Please stay safe and be well.


----------



## MarciKS (Jul 15, 2020)

StarSong said:


> As you'd feared, Marci.
> 
> Please stay safe and be well.


I'm trying. They're telling us you have to be in close contact with them (less than 6ft) for at least 15 min. They won't mask up. They're going to church. They're going out partying. Bunch of dumb clucks. I drink at home. I watch church online. I'm not elstupido. LOL


----------



## StarSong (Jul 15, 2020)

@MarciKS, I'd be absolutely furious with these coworkers.


----------



## MarciKS (Jul 15, 2020)

The reason I said we may have a 4th on quarantine soon is because one of them was hanging out with the other one & that ones mom went to church & got it.


----------



## MarciKS (Jul 15, 2020)

Oh believe me Star...I am.

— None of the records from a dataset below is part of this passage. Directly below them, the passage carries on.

Lemma same_alternate_key l r : same_alternate l r = true <-> alternate_key l = alternate_key r.
Proof.
  unfold same_alternate, same_prefix, alternate_key. rewrite !andb_true_iff, !Z.eqb_eq. split.
  - intros [[[-> ->] ->] ->]. reflexivity.
  - intros H. injection H. auto.
Qed.

Lemma alternate_key_prefix l r : alternate_key l = alternate_key r -> prefix_key l = prefix_key r.
Proof. unfold alternate_key, prefix_key. intros H. injection H. intros. congruence. Qed.

Lemma unique_from_elem kept l x : x ∈ unique_from kept l -> x ∈ kept :: l.
Proof.
  revert kept. induction l as [|y l IH]; intros kept; cbn [unique_from]; [done|].
  case_match; rewrite !elem_of_cons; intros Hx.
  - apply IH, elem_of_cons in Hx. tauto.
  - destruct Hx as [->|Hx]; [auto|]. apply IH, elem_of_cons in Hx. tauto.
Qed.

Lemma unique_from_kept kept l x :
  x ∈ kept :: l -> exists y, y ∈ unique_from kept l /\ alternate_key y = alternate_key x.
Proof.
  revert kept x. induction l as [|z l IH]; intros kept x Hx; cbn [unique_from].
  - apply elem_of_cons in Hx as [->|Hx]; [|inversion Hx]. exists kept. split; [constructor|done].
  - destruct (same_alternate kept z) eqn:E.
    + apply same_alternate_key in E. apply elem_of_cons in Hx as [->|[->|Hx]%elem_of_cons].
      * apply IH. constructor.
      * destruct (IH kept kept) as (y & Hy & Ey); [constructor|]. exists y. split; [done|congruence].
      * apply IH. now constructor.
    + apply elem_of_cons in Hx as [->|Hx]; [exists kept; split; [constructor|done]|].
      destruct (IH z x Hx) as (y & Hy & Ey). exists y. split; [now constructor|done].
Qed.

Lemma unique_elem l x : x ∈ unique l -> x ∈ l.
Proof. destruct l; [done|]. apply unique_from_elem. Qed.

Lemma unique_kept l x : x ∈ l -> exists y, y ∈ unique l /\ alternate_key y = alternate_key x.
Proof. destruct l; [intros H; inversion H|]. apply unique_from_kept. Qed.

(** ** The specification of a rebuild *)

Definition candidates (interfaces : list ConnectedInput) (statics : list StaticInput)
    (dynamic : list DynamicInput) : list Route :=
  flat_map connected_route interfaces ++ flat_map (dynamic_route dynamic) dynamic
  ++ flat_map (static_routes interfaces dynamic) statics.

(** Each prefix has its best candidates, in order, up to the allowed paths. *)
Definition selected (l : list Route) (maximum : Z) (table : list Route) : Prop :=
  forall n len, exists ws,
    ws ≡ₚ champions l n len /\ StronglySorted (before_in route_less) ws
    /\ List.filter (of_prefix n len) table = take (Z.to_nat maximum) ws.

Definition repair_input (entry : DynamicInput) : bool :=
  d_configured entry && d_operational entry && d_alternate entry.

Definition same_protocol (l r : Route) : bool :=
  source_is (source l) (source r) && type_is (ospf_path_type l) (ospf_path_type r)
  && (protocol_instance l =? protocol_instance r).

(** The repairs are protocol inputs for a selected route of their own protocol;
    none is missing unless another protocol offers the same repair. *)
Definition repaired (dynamic : list DynamicInput) (table alternates : list Route) : Prop :=
  (forall a, a ∈ alternates ->
     (exists e, e ∈ dynamic /\ repair_input e = true /\ a = dynamic_value e)
     /\ exists r, r ∈ table /\ repairs a r = true)
  /\ (forall e r, e ∈ dynamic -> repair_input e = true -> r ∈ table -> repairs (dynamic_value e) r = true ->
      (forall e', e' ∈ dynamic -> repair_input e' = true ->
         same_alternate (dynamic_value e') (dynamic_value e) = true ->
         same_protocol (dynamic_value e') (dynamic_value e) = true) ->
      exists a, a ∈ alternates /\ same_alternate a (dynamic_value e) = true).

Lemma source_is_true x y : source_is x y = true <-> x = y.
Proof. apply bool_decide_eq_true. Qed.
Lemma type_is_true x y : type_is x y = true <-> x = y.
Proof. apply bool_decide_eq_true. Qed.

Lemma repairs_spec a r :
  repairs a r = true <->
  prefix_key r = prefix_key a /\ source r = source a /\ ospf_path_type r = ospf_path_type a
  /\ protocol_instance r = protocol_instance a.
Proof.
  unfold repairs. rewrite !andb_true_iff, same_prefix_key, source_is_true, type_is_true, Z.eqb_eq. tauto.
Qed.

Lemma same_route_spec l r : same_route l r = true <-> l = r.
Proof.
  unfold same_route. rewrite !andb_true_iff, !Z.eqb_eq, source_is_true, type_is_true, eqb_true_iff. split.
  - destruct l, r. cbn. intros. destruct_and!. now subst.
  - intros ->. tauto.
Qed.

Lemma equal_ranges_spec {A} (same : A -> A -> bool) l l' :
  (forall x y, x ∈ l -> y ∈ l' -> same x y = true -> x = y) -> (forall x, x ∈ l -> same x x = true) ->
  length l = length l' -> equal_ranges same l l' = true <-> l = l'.
Proof.
  intros Hs Hr Hl. split; [|intros <-].
  - revert l' Hs Hl. clear Hr. induction l as [|x l IH]; intros [|y l'] Hs Hl; try done. cbn.
    intros [H1 H2]%andb_true_iff. f_equal; [apply Hs; [constructor|constructor|done]|].
    apply IH; [|now injection Hl|done]. intros u v Hu Hv. apply Hs; now constructor.
  - clear Hs Hl. induction l as [|x l IH]; [done|]. cbn. rewrite Hr by constructor. apply IH.
    intros u Hu. apply Hr. now constructor.
Qed.

Section Rebuild.
Context {sorting : Sorting}.

Lemma champions_permutation l l' n len : l ≡ₚ l' -> champions l n len ≡ₚ champions l' n len.
Proof.
  intros H. apply filter_permutation; [done|]. intros r. f_equal. unfold champion. f_equal.
  now apply existsb_permutation.
Qed.

Lemma selected_compact l maximum :
  1 <= maximum -> selected l maximum (compact maximum (std_sort route_less l)).
Proof.
  intros Hm n len. pose proof (std_sort_orders _ l route_less_weak) as Hs.
  exists (champions (std_sort route_less l) n len). rewrite compact_chosen by done. split_and!.
  - apply champions_permutation. apply std_sort_permutes, route_less_weak.
  - now apply StronglySorted_filter.
  - now apply chosen_champions.
Qed.

(** What a rebuild proposes: the selected routes and their repairs, unless an
    input is invalid or a capacity is exceeded. *)
Definition primary_rows (interfaces : list ConnectedInput) (dynamic : list DynamicInput) : list Route :=
  flat_map connected_route interfaces ++ flat_map (dynamic_route dynamic) dynamic.
Definition repair_candidates (interfaces : list ConnectedInput) (dynamic : list DynamicInput) : list Route :=
  flat_map (alternate_route (primary_rows interfaces dynamic)) dynamic.
Definition table (interfaces : list ConnectedInput) (statics : list StaticInput)
    (dynamic : list DynamicInput) (maximum : Z) : list Route :=
  compact maximum (std_sort route_less (candidates interfaces statics dynamic)).
Definition alternates (interfaces : list ConnectedInput) (statics : list StaticInput)
    (dynamic : list DynamicInput) (maximum : Z) : list Route :=
  List.filter (fun a => existsb (repairs a) (table interfaces statics dynamic maximum))
    (unique (std_sort alternate_less (repair_candidates interfaces dynamic))).
Definition fits (interfaces : list ConnectedInput) (statics : list StaticInput)
    (dynamic : list DynamicInput) (maximum : Z) : bool :=
  (size (candidates interfaces statics dynamic) <=? Catalog.maximum_fib_routes_per_router)
  && (size (repair_candidates interfaces dynamic) <=? Catalog.maximum_fib_routes_per_router)
  && (size (table interfaces statics dynamic maximum) + size (alternates interfaces statics dynamic maximum)
      <=? Catalog.maximum_fib_routes_per_router).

If I get it because of their recklessness I'm gonna be beyond pissed. They make fun of me for distancing & keep telling me I don't have to wear my mask in the back but I won't crack.


----------



## Liberty (Jul 15, 2020)

You know what they say...ignorance is temporary, stupidity is permanent.


----------



## MarciKS (Jul 15, 2020)

And even with the ones being quarantined from our dept...the ones in the back *STILL* won't wear their masks. It's unbelievable.


----------



## MarciKS (Jul 15, 2020)

One of the guys...(the one that may be victim #4 soon)...says to me yesterday that he's keeping his mask on all the time now. He says "I don't trust it anymore." I told him he shoulda been doing that all along. OMG!


----------



## Becky1951 (Jul 15, 2020)

StarSong said:


> And now Trump has mandated HHS (Health and Human Services) to reroute hospital data on COVID patients to the White House, not the CDC.
> https://www.nytimes.com/2020/07/14/us/politics/trump-cdc-coronavirus.html
> _"But the instructions to hospitals in the department guidance are explicit and underscored: “As of July 15, 2020, hospitals should no longer report the Covid-19 information in this document to the National Healthcare Safety Network site,” the C.D.C.’s system for gathering data from more than 25,000 medical centers around the country.
> 
> ...


I could understand having them report to both the WH and CDC, but exclusively to the WH IMO spells cover-up. 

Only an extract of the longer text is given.